How about: "the 14th of October in the third year of the reign of George Bush II"?

programming language junkie
Tuesday, October 14, 2003

Re: dennis atkins

"Lazy coders who think little about UI issues will say that 2003 is the most important thing in the world because ..."

Not the most important, but hey dude, it do not require a huge amount of cognitive power to process a date in that format, you may save 1/1000th second of your brain function.

The other obvious reason: 5/6/2003
Is it May 6, 2003 or Jun 5, 2003?

n/a
Tuesday, October 14, 2003

Dennis Atkins writes:

>I use that format [ISO 8601] myself for internal
>representations when it makes sense, but I [do]
>not use it for presenting to a client unless it is
>a sorted date list because it is a *machine*
>friendly and not human-friendly format.

  I'm in partial accord with that sentiment. It certainly makes sense to display dates and times in whatever formats are most useful to your customers, given their usage contexts, even if you use ISO 8601 formats internally.

  However, when you're preparing dates and times for display to an international audience, it makes considerable sense to use the ISO 8601 formats.  They're clear and unambiguous, and don't rely on either culture-dependent date ordering ("6/5/2002" v. "5/6/2002") or language-dependent month names.
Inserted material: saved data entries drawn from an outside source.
(** C7, as the code has it.  The hash of a bottle is the first twelve
    hexadecimal digits of the SHA-256 of the path [filepath.Abs] resolves
    its spelling to; the mapper name is ["bottle-"] followed by it and the
    config path is the config directory joined with it and [".conf"].  Two
    spellings that resolve to the same path get the same hash, mapper name
    and config path, and a [.] component in a spelling does not change what
    it resolves to. *)
Theorem identity_hash_stable (bottle : string) (s s' : St E) (a : result string) :
  AbsM bottle s = (a, s') ->
  let hash := hashPath (resolved bottle a) in
  (getBottleHash bottle s = (hash, s') /\
   hash = GoStrings.take 12
            (GoSha256.EncodeToString (GoSha256.Sum256 (resolved bottle a))) /\
   String.length hash = 12 /\ allHex hash = true /\
   getMapperName bottle s = ("bottle-" +:+ hash, s') /\
   getConfigPath bottle s = (GoPath.JoinPath [configDir; hash +:+ ".conf"], s')) /\
  (forall other a2 s2,
     AbsM other s = (a2, s2) -> resolved other a2 = resolved bottle a ->
     fst (getBottleHash other s) = hash /\
     fst (getMapperName other s) = "bottle-" +:+ hash /\
     fst (getConfigPath other s) = GoPath.JoinPath [configDir; hash +:+ ".conf"]) /\
  (forall dir rest p t,
     AbsM (dir +:+ "/" +:+ rest) s = (Ok p, t) ->
     getBottleHash (dir +:+ "/./" +:+ rest) s = (hashPath p, t) /\
     getBottleHash (dir +:+ "/" +:+ rest) s = (hashPath p, t)).
Proof.
  intros Ha hash.
  assert (Hrun : forall b x t, AbsM b s = (x, t) ->
            getBottleHash b s = (hashPath (resolved b x), t)).
  { intros b x t Hb. unfold getBottleHash. rewrite (bind_run _ _ _ _ _ Hb).
    reflexivity. }
  assert (Hall : forall b x t, AbsM b s = (x, t) ->
            getMapperName b s = ("bottle-" +:+ hashPath (resolved b x), t) /\
            getConfigPath b s =
              (GoPath.JoinPath [configDir; hashPath (resolved b x) +:+ ".conf"], t)).
  { intros b x t Hb. unfold getMapperName, getConfigPath.
    rewrite !(bind_run _ _ _ _ _ (Hrun b x t Hb)). split; reflexivity. }
  split; [|split].
  - destruct (Hall _ _ _ Ha) as [Hm Hc].
    split; [exact (Hrun _ _ _ Ha)|]. split; [reflexivity|].
    split; [apply length_hashPath|]. split; [apply allHex_hashPath|].
    split; [exact Hm | exact Hc].
  - intros other a2 s2 Ho Hsame.
    destruct (Hall _ _ _ Ho) as [Hm Hc].
    rewrite (Hrun _ _ _ Ho), Hm, Hc, Hsame. repeat split.
  - intros dir rest p t Hp. split.
    + apply (Hrun _ (Ok p)). rewrite AbsM_dot_component. exact Hp.
    + apply (Hrun _ (Ok p)). exact Hp.
Qed.

End Identity.
(** The loop, in closed form: with [f] failing attempts in a row it sleeps
    through the first [f] delays, submits once more unless the delays are
    used up, and returns the reply of the attempt that succeeded or else
    the fallback. *)
Lemma for_delay_trace E prompt ds w :
  let f := failed_attempts E prompt (length (sent w)) (length ds) in
  for_delay E prompt ds w
  = (Ok (if decide (f = length ds) then overloaded
         else reply_text E prompt (length (sent w) + f)),
     World (disk w) (stdout w) (slept w ++ take f ds)
           (sent w ++ replicate (length ds `min` S f) (MODEL_ID, prompt))).
Proof.
  revert w. induction ds as [|d ds IH]; intros w; simpl.
  - rewrite !app_nil_r. by destruct w.
  - unfold bind. rewrite attempt_unfold. unfold attempt_fails, reply_text.
    destruct (generate_content E (length (sent w)) MODEL_ID prompt)
      as [[s|]|e] eqn:Hreply; simpl.
    + rewrite Nat.add_0_r, Hreply, app_nil_r, Nat.min_0_r. reflexivity.
    + rewrite IH. simpl. rewrite length_app, Nat.add_1_r. simpl.
      rewrite <- !app_assoc, Nat.add_succ_r. simpl.
      repeat case_decide; try lia; reflexivity.
    + rewrite IH. simpl. rewrite length_app, Nat.add_1_r. simpl.
      rewrite <- !app_assoc, Nat.add_succ_r. simpl.
      repeat case_decide; try lia; reflexivity.
Qed.

Lemma failed_attempts_le E prompt k budget :
  failed_attempts E prompt k budget ≤ budget.
Proof.
  revert k. induction budget as [|b IH]; intros k; simpl; [lia|].
  destruct (attempt_fails E prompt k); [|lia]. specialize (IH (S k)). lia.
Qed.

Lemma failed_attempts_all E prompt k budget :
  (∀ i, i < budget → attempt_fails E prompt (k + i) = true) →
  failed_attempts E prompt k budget = budget.
Proof.
  revert k. induction budget as [|b IH]; intros k H; simpl; [done|].
  assert (attempt_fails E prompt k = true) as ->.
  { rewrite <- (Nat.add_0_r k). apply H. lia. }
  f_equal. apply IH. intros i Hi.
  replace (S k + i) with (k + S i) by lia. apply H. lia.
Qed.

Lemma run_ats_engine_trace E resume_text jd_text w :
  let prompt := make_prompt resume_text jd_text in
  let f := failed_attempts E prompt (length (sent w)) 5 in
  run_ats_engine E resume_text jd_text w
  = (Ok (if decide (f = 5) then overloaded
         else reply_text E prompt (length (sent w) + f)),
     World (disk w) (stdout w) (slept w ++ take f delays)
           (sent w ++ replicate (5 `min` S f) (MODEL_ID, prompt))).
Proof. unfold run_ats_engine. apply (for_delay_trace E _ delays w). Qed.

Lemma attempts_raise_fail E w prompt n i :
  attempts_raise E w prompt n = true → i < n →
  attempt_fails E prompt (length (sent w) + i) = true.
Proof.
  unfold attempts_raise, attempt_fails. rewrite forallb_forall.
  intros H Hi. specialize (H i). rewrite in_seq in H.
  destruct (generate_content E (length (sent w) + i) MODEL_ID prompt)
    as [[s|]|e]; [|done..].
  simpl in H. apply H. lia.
Qed.

Lemma attempts_textless_fail E w prompt n i :
  attempts_textless E w prompt n = true → i < n →
  attempt_fails E prompt (length (sent w) + i) = true.
Proof.
  unfold attempts_textless, attempt_fails. rewrite forallb_forall.
  intros H Hi. specialize (H i). rewrite in_seq in H.
  destruct (generate_content E (length (sent w) + i) MODEL_ID prompt)
    as [[s|]|e]; [|done..].
  apply H. lia.
Qed.

(** When the five attempts fail, for whichever reason, the fallback is
    returned after five submissions and the five sleeps. *)
Lemma run_ats_engine_exhausted E resume_text jd_text w :
  (∀ i, i < 5 →
        attempt_fails E (make_prompt resume_text jd_text)
                      (length (sent w) + i) = true) →
  run_ats_engine E resume_text jd_text w
  = (Ok overloaded,
     World (disk w) (stdout w) (slept w ++ delays)
           (sent w ++ replicate 5 (MODEL_ID, make_prompt resume_text jd_text))).
Proof.
  intros H. rewrite run_ats_engine_trace. cbv zeta.
  rewrite (failed_attempts_all E _ _ 5 H). reflexivity.
Qed.

Lemma for_delay_same_reply E E' prompt ds w :
  (∀ k, same_reply (generate_content E k MODEL_ID prompt)
                   (generate_content E' k MODEL_ID prompt)) →
  for_delay E prompt ds w = for_delay E' prompt ds w.
Proof.
  intros Hsame. revert w. induction ds as [|d ds IH]; intros w; simpl; [done|].
  unfold bind. rewrite !attempt_unfold.
  specialize (Hsame (length (sent w))). unfold same_reply in Hsame.
  destruct (generate_content E (length (sent w)) MODEL_ID prompt)
    as [[s|]|e],
    (generate_content E' (length (sent w)) MODEL_ID prompt)
    as [[s'|]|e']; try done; try apply IH.
  by subst.
Qed.

(** C2: [run_ats_engine] submits the prompt at most 5 times; with [f]
    attempts failing in a row it has slept exactly through the first [f]
    delays of 1, 2, 4, 8, 16, in that order; and when the service raises on
    all 5 attempts it returns the fallback after 5 submissions, having
    slept 1, 2, 4, 8 and 16 seconds, 31 seconds in all. *)
Theorem run_ats_engine_backoff E resume_text jd_text w :
  let prompt := make_prompt resume_text jd_text in
  let f := failed_attempts E prompt (length (sent w)) 5 in
  let out := run_ats_engine E resume_text jd_text w in
  f ≤ 5 ∧
  sent out.2 = sent w ++ replicate (5 `min` S f) (MODEL_ID, prompt) ∧
  length (sent out.2) ≤ length (sent w) + 5 ∧
  slept out.2 = slept w ++ take f [1; 2; 4; 8; 16]%Z ∧
  (attempts_raise E w prompt 5 = true →
   out.1 = Ok overloaded ∧
   sent out.2 = sent w ++ replicate 5 (MODEL_ID, prompt) ∧
   slept out.2 = slept w ++ [1; 2; 4; 8; 16]%Z ∧
   total (drop (length (slept w)) (slept out.2)) = 31%Z).
Proof.
  intros prompt f out. subst out.
  rewrite run_ats_engine_trace. cbv zeta. fold prompt. fold f. cbn [fst snd sent slept].
  assert (f ≤ 5) as Hf by apply failed_attempts_le.
  split_and!; try done.
  - rewrite length_app, length_replicate. lia.
  - intros Hraise.
    assert (f = 5) as ->.
    { apply failed_attempts_all. intros i Hi.
      by apply (attempts_raise_fail E w prompt 5). }
    simpl. split_and!; try done.
    by rewrite drop_app_length.
Qed.

(** C10: [run_ats_engine] always returns a string: it neither raises nor
    returns [None].  An attempt whose response has [text] equal to [None]
    sleeps for its delay and falls through to the next attempt, so that
    replacing such responses by exceptions (or the converse) changes
    neither the value returned nor the world left behind; and when the
    five attempts all give such a response the fallback is returned after
    the five sleeps. *)
Theorem none_text_is_a_failed_attempt E resume_text jd_text w :
  let prompt := make_prompt resume_text jd_text in
  (∃ s, (run_ats_engine E resume_text jd_text w).1 = Ok s) ∧
  (∀ delay,
     generate_content E (length (sent w)) MODEL_ID prompt = Ok None →
     attempt E prompt delay w
     = (Ok None,
        World (disk w) (stdout w) (slept w ++ [delay])
              (sent w ++ [(MODEL_ID, prompt)]))) ∧
  (∀ E',
     (∀ k, same_reply (generate_content E k MODEL_ID prompt)
                      (generate_content E' k MODEL_ID prompt)) →
     run_ats_engine E' resume_text jd_text w
     = run_ats_engine E resume_text jd_text w) ∧
  (attempts_textless E w prompt 5 = true →
   run_ats_engine E resume_text jd_text w
   = (Ok overloaded,
      World (disk w) (stdout w) (slept w ++ [1; 2; 4; 8; 16]%Z)
            (sent w ++ replicate 5 (MODEL_ID, prompt)))).
Proof.
  intros prompt. split_and!.
  - rewrite run_ats_engine_trace. cbv zeta. cbn [fst]. eauto.
  - intros delay Hnone. by rewrite attempt_unfold, Hnone.
  - intros E' Hsame. unfold run_ats_engine. symmetry.
    by apply for_delay_same_reply.
  - intros Hnone. apply run_ats_engine_exhausted. intros i Hi.
    by apply (attempts_textless_fail E w prompt 5).
Qed.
  That's likely why the SourceForge Web site, which provides services to open source developers from around the globe, displays dates in ISO 8601 format:

http://sourceforge.net/

Aron Roberts
Tuesday, October 14, 2003

You should never force the display format of dates. Leave it up to the user (more specifically use the machine settings)

As far as internal storage use any supported date data types or if using character storage that is when you should use the ISO standard.

DJ
Tuesday, October 14, 2003

>>  You should never force the display format of dates. Leave it up to the user (more specifically use the machine settings) <<


In the UK, I see a massive  number of computers using the old  US mm/dd/yy  date format as the users are unaware that the date format can be changed, let alone knowing how they might achive that.

Astronomers have used YYYY-MM-DD date formats for over 200 years (yes, I did mean 200 years) so that the international transer of date remained unambiguous and sortable.

Ian
Tuesday, October 14, 2003

>Guess what? I KNOW that this is 2003!!! I don't want to be >presented with that info first for most cases where I am >dealing with the NOW or the near-past or the near-future, >which is 99% of my daily date oriented tasks.

>Next most important? The month! Least important? The year!

I generally know what year it is too, but the month is the least of my worries. I'm week-driven. I find month-based calendar systems painful. Months are about as sensible as roman numerals. Year boundaries are less of problems because I'm usually on holidays.

Geoff Fellows
Tuesday, October 21, 2003

Strictly the ISO 8601 format places a literal 'T' between the date and time portion.

If transmitting a date and time in a human-readable format (especially if it was XML) which is primarily intended to be parsed I would recommend that one used the W3C profile of ISO 8601 <http://www.w3.org/TR/NOTE-datetime>. If that isn't appropriate then I'd recommend something that used either one of the datatypes defined in <http://www.w3.org/TR/xmlschema-2/> or a restriction thereof.

When a human is your primary audience then it's best to be able to convert to their locale using their OS settings. In a distributed environment it isn't always possible to reliably obtain those settings so the yyyy-mm-dd hh:nn:ss is possibly the best compromise between readability and precision.